ゲートシティ大崎のアトリウムには、自由に読書ができる至高の場所がある。そこで数時間ほど本を開いたあと、大崎駅の南側に広がる西品川の街へ散歩に繰り出す。それが私のお決まりの休日の過ごし方だ。
百反通りを渡り、西品川2丁目の路地を歩いていると、いつもふっと右へ折れてしまう。そうして、必ずと言っていいほど椿荘に辿り着く。廃屋と見紛うような2階建てのアパート。時間が静かに積み重なった建物だ。 最初は自分の歩く癖だと思っていた。迷路のように入り組んだ細道や見通しの悪い交差点——そういった地形的な必然性があるのだと。だが違った。毎回無意識のうちに、磁石に吸い寄せられるように椿荘へ向かっていたのだ。

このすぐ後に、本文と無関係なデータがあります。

(** A buffer of [N] bytes that starts with [b] and is zero after it. *)
Definition pad (N : nat) (b : list Z) : list Z := b ++ replicate (N - length b) 0.

Lemma length_pad N b : (length b <= N)%nat -> length (pad N b) = N.
Proof. intros H. unfold pad. rewrite length_app, length_replicate. lia. Qed.

Lemma put_pad N b c : (length b + length c <= N)%nat -> put (length b) c (pad N b) = pad N (b ++ c).
Proof.
  intros H. unfold put, pad. rewrite take_app_length, <- app_assoc, drop_app_ge by lia.
  do 3 f_equal. rewrite drop_replicate, length_app. f_equal. lia.
Qed.

Lemma put_zeros N b : (length b <= N)%nat -> put 0 b (replicate N 0) = pad N b.
Proof. intros H. exact (eq_trans (f_equal (put 0 b) (eq_sym (f_equal (fun k => replicate k 0) (Nat.sub_0_r N)))) (put_pad N [] b H)). Qed.

(** Tables of cells of one length. *)
Section Celdas.
Context {A B : Type} (f : A -> list B) (n : nat).
Local Abbreviation parejas := (Forall (fun x => length (f x) = n)).

Lemma length_concat_celdas l : parejas l -> length (concat (f <$> l)) = (length l * n)%nat.
Proof.
  induction 1 as [|x l Hx _ IH]; [done|]. rewrite fmap_cons. cbn [concat length].
  rewrite length_app, IH, Hx. lia.
Qed.

Lemma slice_celda l i x : parejas l -> l !! i = Some x -> slice (i * n) n (concat (f <$> l)) = f x.
Proof.
  intros H Hi. destruct (list_elem_of_split_length _ _ _ Hi) as (l1 & l2 & -> & ->).
  apply Forall_app in H as [H1 H2]. apply Forall_cons in H2 as [Hx _].
  rewrite fmap_app, concat_app. unfold slice.
  rewrite drop_app_length' by (by rewrite length_concat_celdas). cbn. by apply take_app_length'.
Qed.

Lemma put_celda l i x r : parejas l -> length (f x) = n -> (i < length l)%nat ->
  put (i * n) (f x) (concat (f <$> l) ++ r) = concat (f <$> <[i := x]> l) ++ r.
Proof.
  intros H Hx Hi. destruct (lookup_lt_is_Some_2 _ _ Hi) as [y Hy].
  destruct (list_elem_of_split_length _ _ _ Hy) as (l1 & l2 & -> & ->).
  apply Forall_app in H as [H1 H2]. apply Forall_cons in H2 as [Hy' _].
  rewrite (insert_app_r_alt l1) by lia. rewrite Nat.sub_diag. cbn [insert list_insert].
  rewrite !fmap_app, !concat_app, <- !app_assoc. cbn [fmap list_fmap concat]. unfold put.
  rewrite take_app_length' by (by rewrite length_concat_celdas).
  rewrite <- !(app_assoc (f _)), (app_assoc (concat _) (f y)), drop_app_length'; [done|].
  rewrite length_app, length_concat_celdas by done. congruence.
Qed.
End Celdas.

(** [to_le_bytes] and [from_le_bytes]. *)
Fixpoint le (n : nat) (z : Z) : list Z :=
  match n with O => [] | S n => z mod 2 ^ 8 :: le n (z / 2 ^ 8) end.
Fixpoint of_le (l : list Z) : Z :=
  match l with [] => 0 | x :: l => x + 2 ^ 8 * of_le l end.

Lemma length_le n z : length (le n z) = n.
Proof. revert z; induction n; intros z; simpl; [done|]. by rewrite IHn. Qed.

その磁力がはっきりと可視化されたと感じたのは、ある8月の暑い夏の日、擁壁に施されたペインティングに気づいた瞬間だった。 緑色、オレンジ色、そしてピンク色。さらにその奥にも様々な色が塗られている。古いコンクリートブロックの擁壁の上に、前回来たときにはなかった色彩が存在していた。誰が、いつ施したのだろうか。

近所の人に椿荘について訊いてみた。
「あのアパート、住んでいる人はいますか」
年配の女性は首をかしげた。
「住んでいるらしいけど、見かけたことないね。近くの家具製作所で働いていたご老人がいるって噂は聞いたことがあるけれど。でも噂だから、はっきりとは分からないよ」
確実な存在ではなく、ただ気配だけが残っている。その気配が放つ磁場が、今回のペインティングとして現れたのだと思った。

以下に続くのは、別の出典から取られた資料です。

(* ===== verification/Cap.v ===== *)
(** The Ring 0 capability engine: per-process tables of slots, handles that
    encode (tag, kind, generation, index), and the operations that grant,
    resolve, find and revoke them.
    Source: src/Ultra_kernel_x86-64/kernel/src/ring0/obj/cap.rs, with the
    ABI-side view of a handle from
    src/platform/abi/bmo-abi/src/fundamentals/handle/{kind,opaque}.rs.

    The [static mut TABLES] is the value [cap_tables] passed from operation to
    operation; the spin lock makes each operation atomic, so an execution is a
    sequence of operations ([run]). *)

From S2P Require Import Prelude.

Definition MAX_PROCS : Z := 16.
Definition SLOTS_PER_PROC : Z := 64.
Definition MAX_CHANNEL_PAGES : nat := 16.

Definition KIND_FRAMEBUFFER : Z := 0x0F.
Definition KIND_AUDIO : Z := 0x10.
Definition KIND_INPUT : Z := 0x20.
Definition KIND_CONSOLE : Z := 0x30.
Definition KIND_DIRECTORIO : Z := 0x40.
Definition KIND_ARCHIVO : Z := 0x41.
Definition KIND_MEMORIA : Z := 0x50.
Definition KIND_PRESTADO : Z := 0x51.
Definition KIND_CHANNEL : Z := 0x60.
Definition KIND_ENDPOINT : Z := 0x70.
Definition KIND_REPLY : Z := 0x71.
Definition KIND_MMIO : Z := 0x74.
Definition KIND_LATIDO : Z := 0x75.
Definition KIND_RED : Z := 0x76.
Definition KIND_TAREA : Z := 0x55.

Definition RIGHT_READ : Z := Z.shiftl 1 0.
Definition RIGHT_WRITE : Z := Z.shiftl 1 1.
Definition RIGHT_WAIT : Z := Z.shiftl 1 6.

Definition ERROR_INVALID_HANDLE : Z := 2.
Definition ERROR_PERMISSION_DENIED : Z := 3.
Definition FLAG_NEEDS_CAP : Z := Z.shiftl 1 4.

Definition HANDLE_TAG_SHIFT : Z := 63.
Definition HANDLE_KIND_SHIFT : Z := 56.
Definition HANDLE_KIND_MASK : Z := 0x7F.
Definition HANDLE_GEN_SHIFT : Z := 40.
Definition HANDLE_GEN_MASK : Z := 0xFFFF.
Definition HANDLE_INDEX_MASK : Z := 0x000000FFFFFFFFFF.

Record CapSlot := mkSlot {
  kind : Z; live : bool; generation : Z; rights : Z; object : Z
}.

Definition FREE : CapSlot := mkSlot 0 false 0 0 0.
#[export] Instance CapSlot_inhabited : Inhabited CapSlot := populate FREE.

Record Resolved := mkResolved { r_kind : Z; r_rights : Z; r_object : Z }.

(** [CapTables]: [MAX_PROCS] rows of [SLOTS_PER_PROC] slots. *)
Abbreviation cap_tables := (list (list CapSlot)).

Definition TABLES_init : cap_tables :=
  replicate (Z.to_nat MAX_PROCS) (replicate (Z.to_nat SLOTS_PER_PROC) FREE).

(** Row and slot reads and writes; the callers below bound [pid] and [index]. *)
Definition row (t : cap_tables) (pid : Z) : list CapSlot := t !!! Z.to_nat pid.
Definition slot (t : cap_tables) (pid index : Z) : CapSlot :=
  row t pid !!! Z.to_nat index.
Definition set_row (t : cap_tables) (pid : Z) (r : list CapSlot) : cap_tables :=
  <[Z.to_nat pid := r]> t.
Definition set_slot (t : cap_tables) (pid index : Z) (s : CapSlot) : cap_tables :=
  set_row t pid (<[Z.to_nat index := s]> (row t pid)).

老人はおそらく、目黒川沿いにまだ小さな工場が残っていた頃から、何十年も木を選び、カンナをかけ、店舗の棚や木枠を黙々と組み上げてきた職人だったのだろう。指先には塗料とシンナーの匂いを染み込ませ、木の肌目を確かめるように、物の表面の凹凸に敏感だったはずだ。 その手が、風化して削れたコンクリートの質感を確かめたうえで、この擁壁に色を重ねたのではないか。長年の沈黙の末に、自分の存在を刻むように置かれた色彩。 老人はこの塗料を乾かし終えたあと、椿荘から消えたのかもしれない。あるいはまだ、あの湿った部屋の奥に潜んでいるのか。確かめる術はない。
このあたりはかつて、高度経済成長期に建設された労働者向けのアパートが密集していた場所。五反田や大崎の家具製作所、金属工場、印刷所で働く人々のための住まい。だが周辺の再開発が進み、新しいビルが建ち並ぶなかで、椿荘とその周辺だけが時代の潮流から取り残された。理由は何にせよ、この建物はそこに存在し続けている。静かな磁場を放ちながら。

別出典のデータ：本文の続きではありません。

(* ===== verification/Phys.v ===== *)
(** The physical frame allocator: a bitmap of 4 KiB frames below the mirror
    ([PHYSMAP_SIZE]), its counters, the book of double frees, and the owner
    labels it maintains in [Titular].
    Source: src/Ultra_kernel_x86-64/kernel/src/ring0/mm/phys/{roja,amarilla}.rs
    and src/platform/shared/bmo-fisica-juicio/src/lib.rs.

    [BITMAP] is a finite map from word index to word (missing = 0, the .bss
    value); [LOCK] makes each function atomic.  What the code takes from the
    linker and the clock ([__bss_end], the address and size of the
    [BootContext], [timer::ticks]) are parameters.  CABINA messages are not
    modelled. *)

From stdpp Require Import gmap.
From S2P Require Import Prelude Titular.

Definition MAX_PHYS : Z := PHYSMAP_SIZE.
Definition FRAME_SLOTS : Z := MAX_PHYS / PAGE / 64.
(** The same number as a loop bound. *)
Definition SLOTS : nat := Z.to_nat FRAME_SLOTS.
Definition MAX_TRAMOS : nat := 64.
Definition DOBLES_FICHAS : Z := 8.

(** [bmo_mmio_juicio::Tramo] and [boot_context::MemoryEntry]. *)
Record Tramo := mkTramo { t_base : Z; t_bytes : Z; t_es_ram : bool }.
Record MemoryEntry := mkEntry { e_base : Z; e_size : Z; e_kind : Z }.

Record phys_st := mkPhys {
  bitmap : gmap Z Z;
  total_frames : Z; free_frames : Z; hint : Z;
  tramos : list Tramo;
  dobles : list (Z * Z); dobles_n : Z;
  tit : titular_st
}.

散歩のたびに私はここに立ち止まり、磁場の変容を確かめる。立ち去った誰かの声なき色と、私の視線。すれ違うことのない二人の時間が、この沈黙した擁壁の上でだけ、静かに重なり合う。 いつかこの建物が消え、擁壁が崩されたとしても、この場所に満ちていた磁場とあの色の記憶は、私のなかに静かに残り続けるのだろう。
ゲートシティ大崎の屋内休憩スペース

ゲートシティ大崎のアトリウムにある窓際の屋内休憩スペースは、屋外のサンクンガーデンに面した全面ガラス張りの明るく開放的な自由空間。外の噴水や豊かな緑を眺められる窓沿いに1人掛けの椅子とミニテーブルがずらりと並んでおり、誰でも無料で利用できる居心地の良いスポットとなっている。読書やパソコン作業、勉強に最適で、周辺のコンビニや成城石井、飲食店でテイクアウトしたお弁当やコーヒーを持ち込んで外の景色を眺めながらゆったりと過ごせる。